Ritardi sul Recovery: rassegna stampa del 22/01/2021

Per la politica italiana non c’è pace. A portare ulteriore scompiglio all’interno del Governo c’è l’inchiesta calabrese: indagato Lorenzo Cesa, leader dell’Unione di Centro. L’accusa è quella di associazione a delinquere nell’ambito di un operazione anti-ndrangheta. Per i Cinque Stelle è impensabile un’alleanza con chi è sotto indagine. Si para, così, un ulteriore ostacolo di fronte alla strada della maggioranza, che deve fare i conti anche con i ritardi sul Recovery Plan.

Trattative arenate e ritardi sul Recovery Plan: l’Italia si sveglia in crisi

ritardi sul Recovery
ritardi sul Recovery – Lorenzo Cesa

Proprio questa è la notizia di apertura de Il Corriere della Sera, che titola: “Un’inchiesta mina le trattative. Galleri: non è giustizia a orologeria. Il centrodestra al Colle: così non si lavora. La Bce: niente ritardi sul Recovery Plan”. Viene trasmesso, dunque, il grave carattere di urgenza che ha questo governo nel trovare la maggioranza. Sono diversi gli appuntamenti importanti in agenda e non mancano le pressioni dall’opposizione visti i numeri risicati al Senato. Un quadro per nulla roseo per il Conte-bis.

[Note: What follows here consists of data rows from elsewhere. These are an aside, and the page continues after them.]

(* ===== verification/Pathlib.v ===== *)
(** * Pathlib: paths as the converter uses them

    [pathlib.Path] on a POSIX system, restricted to what the batch mode
    calls: construction from a string ([Path]), [str], the [/] operator
    ([joinpath]), [name], [suffix], [stem], the ordering [sorted] relies
    on, and [str.lower] as far as a comparison with an ASCII literal can
    observe it.  [suffix] and [stem] follow CPython 3.12
    ([0 < i < len(name) - 1] for the index of the last dot).  Paths with
    [".."] parts, a double-slash root and symbolic links are outside the
    model.  Library code, modelled from its documented behaviour. *)

From stdpp Require Import list strings sorting lexico.
From S2P Require Import Prelude PyStr.

Set Warnings "-clear-no-such-hyp".

(** A path as pathlib splits it: its parts, the root ["/"] first when the
    path is absolute.  The empty list is the current directory. *)
Abbreviation path := (list (list N)) (only parsing).

Definition SLASH : char := 47%N.
Definition DOT : char := 46%N.

(** [str.lower] on the code points whose lower case is an ASCII letter:
    the letters [A]-[Z] and the Kelvin sign. *)
Definition lower_char (c : char) : char :=
  if bool_decide (65 ≤ c ≤ 90)%N then (c + 32)%N
  else if bool_decide (c = 8490%N) then 107%N else c.

Definition lower (s : str) : str := lower_char <$> s.

(** [s.rfind(".")]: the index of the last dot. *)
Fixpoint rfind_dot (s : str) : option nat :=
  match s with
  | [] => None
  | c :: s' =>
    match rfind_dot s' with
    | Some i => Some (S i)
    | None => if bool_decide (c = DOT) then Some 0 else None
    end
  end.

(** [PurePath.name] *)
Definition name (p : path) : str :=
  match last p with
  | Some n => if bool_decide (n = [SLASH]) then [] else n
  | None => []
  end.

(** The index at which the suffix starts, when there is one:
    [0 < i < len(name) - 1]. *)
Definition suffix_index (n : str) : option nat :=
  match rfind_dot n with
  | Some i => if bool_decide (0 < i ∧ i + 1 < length n) then Some i else None
  | None => None
  end.

Definition suffix (p : path) : str :=
  match suffix_index (name p) with
  | Some i => drop i (name p)
  | None => []
  end.

Definition stem (p : path) : str :=
  match suffix_index (name p) with
  | Some i => take i (name p)
  | None => name p
  end.

(** [Path(s)]: the parts between slashes, empty parts and ["."] left out,
    the root first when [s] starts with a slash. *)
Definition tail_parts (s : str) : path :=
  filter (λ x, x ≠ [] ∧ x ≠ [DOT]) (split_on (λ c, bool_decide (c = SLASH)) s).

Definition Path (s : str) : path :=
  match s with
  | c :: _ => if bool_decide (c = SLASH) then [SLASH] :: tail_parts s else tail_parts s
  | [] => []
  end.

(** [str(p)] *)
Definition str_of_path (p : path) : str :=
  match p with
  | [] => [DOT]
  | r :: tl => if bool_decide (r = [SLASH]) then SLASH :: join [SLASH] tl
               else join [SLASH] p
  end.

(** [p / s] *)
Definition joinpath (p : path) (s : str) : path :=
  match s with
  | c :: _ => if bool_decide (c = SLASH) then Path s else p ++ tail_parts s
  | [] => p
  end.

Definition path_le (p q : path) : Prop := lexico p q ∨ p = q.

#[export] Instance path_le_dec : RelDecision path_le.
Proof. intros p q. unfold path_le. apply _. Defined.

Definition sorted (ps : list path) : list path := merge_sort path_le ps.


(** A part of a path: a name that is not empty, not ["."], and holds no
    slash. *)
Definition valid_part (x : str) : Prop :=
  x ≠ [] ∧ x ≠ [DOT] ∧ Forall (λ c, c ≠ SLASH) x.

(** A path pathlib can have produced: valid parts, after the root if
    there is one. *)
Definition valid_path (p : path) : Prop :=
  match p with
  | r :: tl => (r = [SLASH] ∨ valid_part r) ∧ Forall valid_part tl
  | [] => True
  end.

#[export] Instance valid_part_dec x : Decision (valid_part x).
Proof. unfold valid_part. apply _. Defined.
#[export] Instance valid_path_dec p : Decision (valid_path p).
Proof. unfold valid_path. destruct p; apply _. Defined.

Section order.

#[export] Instance path_le_refl : Reflexive path_le.
Proof. intros p. by right. Qed.

#[export] Instance path_le_trans : Transitive path_le.
Proof.
  intros p q r [H1| ->] [H2| ->]; [left; by etrans|by left..|by right].
Qed.

#[export] Instance path_le_antisymm : AntiSymm (=) path_le.
Proof.
  intros p q [H1|H1] [H2|H2]; try done.
  destruct (irreflexivity lexico p). by etrans.
Qed.

#[export] Instance path_le_total : Total path_le.
Proof.
  intros p q. unfold path_le.
  destruct (trichotomyT lexico p q) as [[?|?]|?]; auto.
Qed.

Lemma sorted_Sorted ps : Sorted path_le (sorted ps).
Proof. apply Sorted_merge_sort, _. Qed.

Lemma sorted_perm ps : sorted ps ≡ₚ ps.
Proof. apply merge_sort_Permutation. Qed.

(** The result does not depend on the order of the input. *)
Lemma sorted_unique ps qs : ps ≡ₚ qs → sorted ps = sorted qs.
Proof.
  intros H. apply (Sorted_unique path_le); [apply sorted_Sorted..|].
  by rewrite !sorted_perm.
Qed.

(** Sorting respects permutations: rewriting under [sorted]. *)
#[export] Instance sorted_proper : Proper ((≡ₚ) ==> (=)) sorted.
Proof. intros ps qs. apply sorted_unique. Qed.

Lemma sorted_id ps : Sorted path_le ps → sorted ps = ps.
Proof.
  intros H. apply (Sorted_unique path_le); [apply sorted_Sorted|done|apply sorted_perm].
Qed.

End order.

Section names.
Implicit Types (s n : str) (p : path).

Lemma rfind_dot_lt s i : rfind_dot s = Some i → i < length s.
Proof.
  revert i. induction s as [|c s IH]; intros i; [done|]. simpl.
  destruct (rfind_dot s) as [j|].
  - intros [= <-]. specialize (IH j eq_refl). lia.
  - case_bool_decide; [|done]. intros [= <-]. lia.
Qed.

Lemma rfind_dot_lookup s i : rfind_dot s = Some i → s !! i = Some DOT.
Proof.
  revert i. induction s as [|c s IH]; intros i; [done|]. simpl.
  destruct (rfind_dot s) as [j|].
  - intros [= <-]. by apply IH.
  - case_bool_decide; [|done]. by intros [= <-]; subst.
Qed.

(** No dot follows the one [rfind] reports. *)
Lemma rfind_dot_last s i : rfind_dot s = Some i → DOT ∉ drop (S i) s.
Proof.
  revert i. induction s as [|c s IH]; intros i; [done|]. simpl.
  destruct (rfind_dot s) as [j|] eqn:E.
  - intros [= <-]. by apply IH.
  - case_bool_decide; [|done]. intros [= <-]. rewrite drop_0.
    clear -E. induction s as [|d s IH]; [by intros ?%elem_of_nil|].
    simpl in E. destruct (rfind_dot s); [done|]. case_bool_decide; [done|].
    intros [?|?]%elem_of_cons; [congruence|]. by apply IH.
Qed.

(** A name is its stem followed by its suffix. *)
Lemma stem_suffix p : stem p ++ suffix p = name p.
Proof.
  unfold stem, suffix. destruct (suffix_index (name p)); [|by rewrite app_nil_r].
  apply take_drop.
Qed.

(** A suffix is empty or a dot followed by at least one character, none
    of them a dot. *)
Lemma suffix_shape p :
  suffix p = [] ∨ ∃ ext, suffix p = DOT :: ext ∧ ext ≠ [] ∧ DOT ∉ ext.
Proof.
  unfold suffix, suffix_index. destruct (rfind_dot (name p)) as [i|] eqn:E; [|by left].
  case_bool_decide as Hi; [|by left]. right. exists (drop (S i) (name p)).
  split_and!.
  - by apply drop_S, rfind_dot_lookup.
  - intros H%(f_equal length). rewrite length_drop, length_nil in H. lia.
  - by apply rfind_dot_last.
Qed.

Lemma stem_ne p : name p ≠ [] → stem p ≠ [].
Proof.
  unfold stem, suffix_index. intros Hn.
  destruct (rfind_dot (name p)) as [i|]; [|done].
  case_bool_decide as Hi; [|done].
  intros H%(f_equal length). rewrite length_take, length_nil in H. lia.
Qed.

End names.


Section roundtrip.
Implicit Types (s : str) (p tl : path).

Lemma tail_parts_join tl :
  Forall valid_part tl → tail_parts (join [SLASH] tl) = tl.
Proof.
  intros H. unfold tail_parts. destruct (decide (tl = [])) as [->|Hne]; [done|].
  rewrite split_on_join; [|done| |done].
  - apply filter_all. eapply Forall_impl; [exact H|]. by intros x (? & ? & _).
  - eapply Forall_impl; [exact H|]. intros x (_ & _ & Hx).
    eapply Forall_impl; [exact Hx|]. intros c Hc. by apply bool_decide_eq_false_2.
Qed.

Lemma tail_parts_slash s : tail_parts (SLASH :: s) = tail_parts s.
Proof.
  unfold tail_parts. rewrite split_on_cons_true by done.
  by rewrite filter_cons_False by naive_solver.
Qed.

(** Round trip: a valid path is the path its string denotes. *)
Lemma Path_str_of_path p : valid_path p → Path (str_of_path p) = p.
Proof.
  destruct p as [|r tl]; [done|]. intros [Hr Htl]. unfold str_of_path.
  case_bool_decide as E.
  - subst r. simpl. by rewrite tail_parts_slash, tail_parts_join.
  - destruct Hr as [?|Hr]; [done|].
    assert (Forall valid_part (r :: tl)) as Hall by by constructor.
    destruct Hr as (Hne & _ & Hs). destruct r as [|c r]; [done|].
    apply Forall_cons in Hs as [Hc _].
    rewrite join_cons_cons. unfold Path. rewrite bool_decide_eq_false_2 by done.
    rewrite <-join_cons_cons. by apply tail_parts_join.
Qed.

(** Appending a file name to a directory. *)
Lemma joinpath_name p n : valid_part n → joinpath p n = p ++ [n].
Proof.
  intros Hn. pose proof Hn as (Hne & _ & Hs). destruct n as [|c n]; [done|].
  unfold joinpath. apply Forall_cons in Hs as [Hc _].
  rewrite bool_decide_eq_false_2 by done. f_equal.
  by apply (tail_parts_join [c :: n]); constructor.
Qed.

End roundtrip.

Section extensions.
Implicit Types (s st ext : str) (p : path).

Lemma rfind_dot_None s : DOT ∉ s → rfind_dot s = None.
Proof.
  induction s as [|c s IH]; [done|]. intros [Hc Hs]%not_elem_of_cons. simpl.
  rewrite IH by done. by rewrite bool_decide_eq_false_2.
Qed.

Lemma rfind_dot_app s t i :
  rfind_dot t = Some i → rfind_dot (s ++ t) = Some (length s + i).
Proof. intros Ht. induction s as [|c s IH]; [done|]. simpl. by rewrite IH. Qed.

(** The suffix of a name with an extension. *)
Lemma suffix_index_ext st ext :
  st ≠ [] → ext ≠ [] → DOT ∉ ext → suffix_index (st ++ DOT :: ext) = Some (length st).
Proof.
  intros Hst Hext Hd. unfold suffix_index.
  rewrite (rfind_dot_app st _ 0), Nat.add_0_r.
  - rewrite bool_decide_eq_true_2; [done|]. rewrite length_app. simpl.
    destruct st, ext; simpl; try done; lia.
  - simpl. by rewrite rfind_dot_None.
Qed.

Lemma name_snoc p n : n ≠ [SLASH] → name (p ++ [n]) = n.
Proof. intros. unfold name. by rewrite last_snoc, bool_decide_eq_false_2. Qed.

Lemma suffix_ext p st ext :
  name p = st ++ DOT :: ext → st ≠ [] → ext ≠ [] → DOT ∉ ext →
  suffix p = DOT :: ext ∧ stem p = st.
Proof.
  intros Hn Hst Hext Hd. unfold suffix, stem. rewrite Hn, suffix_index_ext by done.
  by rewrite drop_app_length, take_app_length.
Qed.

Lemma stem_prefix p : stem p `prefix_of` name p.
Proof. exists (suffix p). by rewrite stem_suffix. Qed.

Lemma valid_path_snoc p n : valid_path p → valid_part n → valid_path (p ++ [n]).
Proof.
  destruct p as [|r tl]; simpl; [by auto|]. intros [Hr Htl] Hn. split; [done|].
  apply Forall_app. by split; [|constructor].
Qed.

Lemma str_of_path_ne p : valid_path p → str_of_path p ≠ [].
Proof.
  destruct p as [|r tl]; [done|]. intros [Hr Htl]. unfold str_of_path.
  case_bool_decide; [done|]. destruct Hr as [?|(Hne & _)]; [done|].
  destruct r; [done|]. by rewrite join_cons_cons.
Qed.

End extensions.

Section valid.
Implicit Types (s : str) (p : path).

Lemma tail_parts_valid s : Forall valid_part (tail_parts s).
Proof.
  unfold tail_parts. apply Forall_forall. intros x [[Hne Hd] Hx]%list_elem_of_filter.
  split_and!; [done..|].
  pose proof (split_on_Forall (λ c, bool_decide (c = SLASH)) s) as HF.
  rewrite Forall_forall in HF. eapply Forall_impl; [by apply HF|].
  intros c Hc. by apply bool_decide_eq_false_1 in Hc.
Qed.

(** Every path built from a string is valid. *)
Lemma Path_valid s : valid_path (Path s).
Proof.
  pose proof (tail_parts_valid s) as HF. unfold Path. destruct s as [|c s]; [done|].
  case_bool_decide; [by split; [left|]|].
  destruct (tail_parts (c :: s)) as [|r tl]; [done|].
  apply Forall_cons in HF as [? ?]. split; [by right|done].
Qed.

Lemma valid_path_name p : valid_path p → p ≠ [] → p ≠ [[SLASH]] → valid_part (name p).
Proof.
  intros Hv Hne Hr. destruct p as [|x p _] using rev_ind; [done|].
  unfold name. rewrite last_snoc. destruct p as [|r tl].
  - simpl in *. destruct Hv as [[->|Hx] _]; [done|]. rewrite bool_decide_eq_false_2; [done|].
    intros ->. by destruct Hx as (_ & _ & [? _]%Forall_cons).
  - simpl in Hv. destruct Hv as [_ Hv]. apply Forall_app in Hv as [_ Hx].
    apply Forall_cons in Hx as [Hx _]. rewrite bool_decide_eq_false_2; [done|].
    intros ->. by destruct Hx as (_ & _ & [? _]%Forall_cons).
Qed.

Lemma valid_path_parent_snoc p x : valid_path (p ++ [x]) → valid_path p.
Proof.
  destruct p as [|r tl]; [done|]. simpl. intros [? Hv]. by apply Forall_app in Hv as [? _].
Qed.

End valid.

Lemma valid_path_prefix (p q : path) : valid_path (p ++ q) → valid_path p.
Proof.
  induction q as [|x q IH] using rev_ind; [by rewrite app_nil_r|].
  rewrite app_assoc. by intros ?%valid_path_parent_snoc%IH.
Qed.

#[export] Hint Resolve Path_valid tail_parts_valid sorted_Sorted : py.

(** The model on the names the specification mentions. *)
Example pathlib_examples : suffix (Path (py "dir/a.EPUB")) = py ".EPUB" ∧ stem (Path (py "dir/a.EPUB")) = py "a"
  ∧ suffix [py ".epub"] = [] ∧ stem [py ".epub"] = py ".epub" ∧ suffix [py "a.tar.gz"] = py ".gz"
  ∧ suffix [py "a."] = [] ∧ Path (py "/x//y/./z/") = [py "/"; py "x"; py "y"; py "z"]
  ∧ str_of_path (Path (py "/x//y/./z/")) = py "/x/y/z"
  ∧ sorted [[py "b.epub"]; [py "a.EPUB"]; [py "B.epub"]] = [[py "B.epub"]; [py "a.EPUB"]; [py "b.epub"]]
  ∧ lower (py ".EPUB") = py ".epub".
Proof. vm_compute. repeat split. Qed.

La Repubblica invece si concentra sulle scadenze ormai prossime: “Basta ritardi sul Recovery. Crisi, si complica l’operazione responsabili, il PD vede le elezioni” è il titolo riportato dal quotidiano romano. Al centro della scena, dunque, c’è il piano che andrebbe stilato dal Governo, ma che è slittato visti i risultati delle votazioni. Conte è ancora impegnato a cercare i cosiddetti costruttori e il PD valuta le urne, opzione che in vero non dispiacerebbe nemmeno al Premier.

La Stampa, invece, si concentra sull’allarme sanitario. A differenza degli altri due quotidiani, lancia un allarme forse ancor più grave per lavoratori e imprenditori: “Covid, l’allarme dell’Europa:<<Serviranno nuovi lockdown>>. Un’opzione che nessuno si auspica.

L’opposizione all’attacco: la maggioranza è troppo instabile

I quotidiani di opposizione non perdono occasione per attaccare il governo. Su Libero viene glissata completamente l’inchiesta su Lorenzo Cesa, meglio concentrarsi sul reclutamento di Conte: “Evitare il voto rende ai senatori 350 mila euro. Il colle incentiva il reclutamento di voltagabbana” è il titolo del giornale di Vittorio Feltri.

Altra strada presa da Il Giornale, che pone la nuova indagine al centro del proprio titolone: “In campo anche le toghe: Cesa indagato per ‘ndrangheta, tegola sull’allargamento della maggioranza all’Udc.”

Le inchieste del giorno: uno spaccato preoccupante

Inchiesta, invece, in prima pagina per il Fatto Quotidiano. Nella guerra dei vaccini “Vince chi paga di più“. Allora avanti Israele, che compra al doppio dell’UE, e agli States, che investono 5 dollari in più a dose.

Menzione ab honorem va a Il Resto del Carlino, che si occupa di una tragedia che ha sconvolto l’Italia: non si può “morire di social a 10 anni“.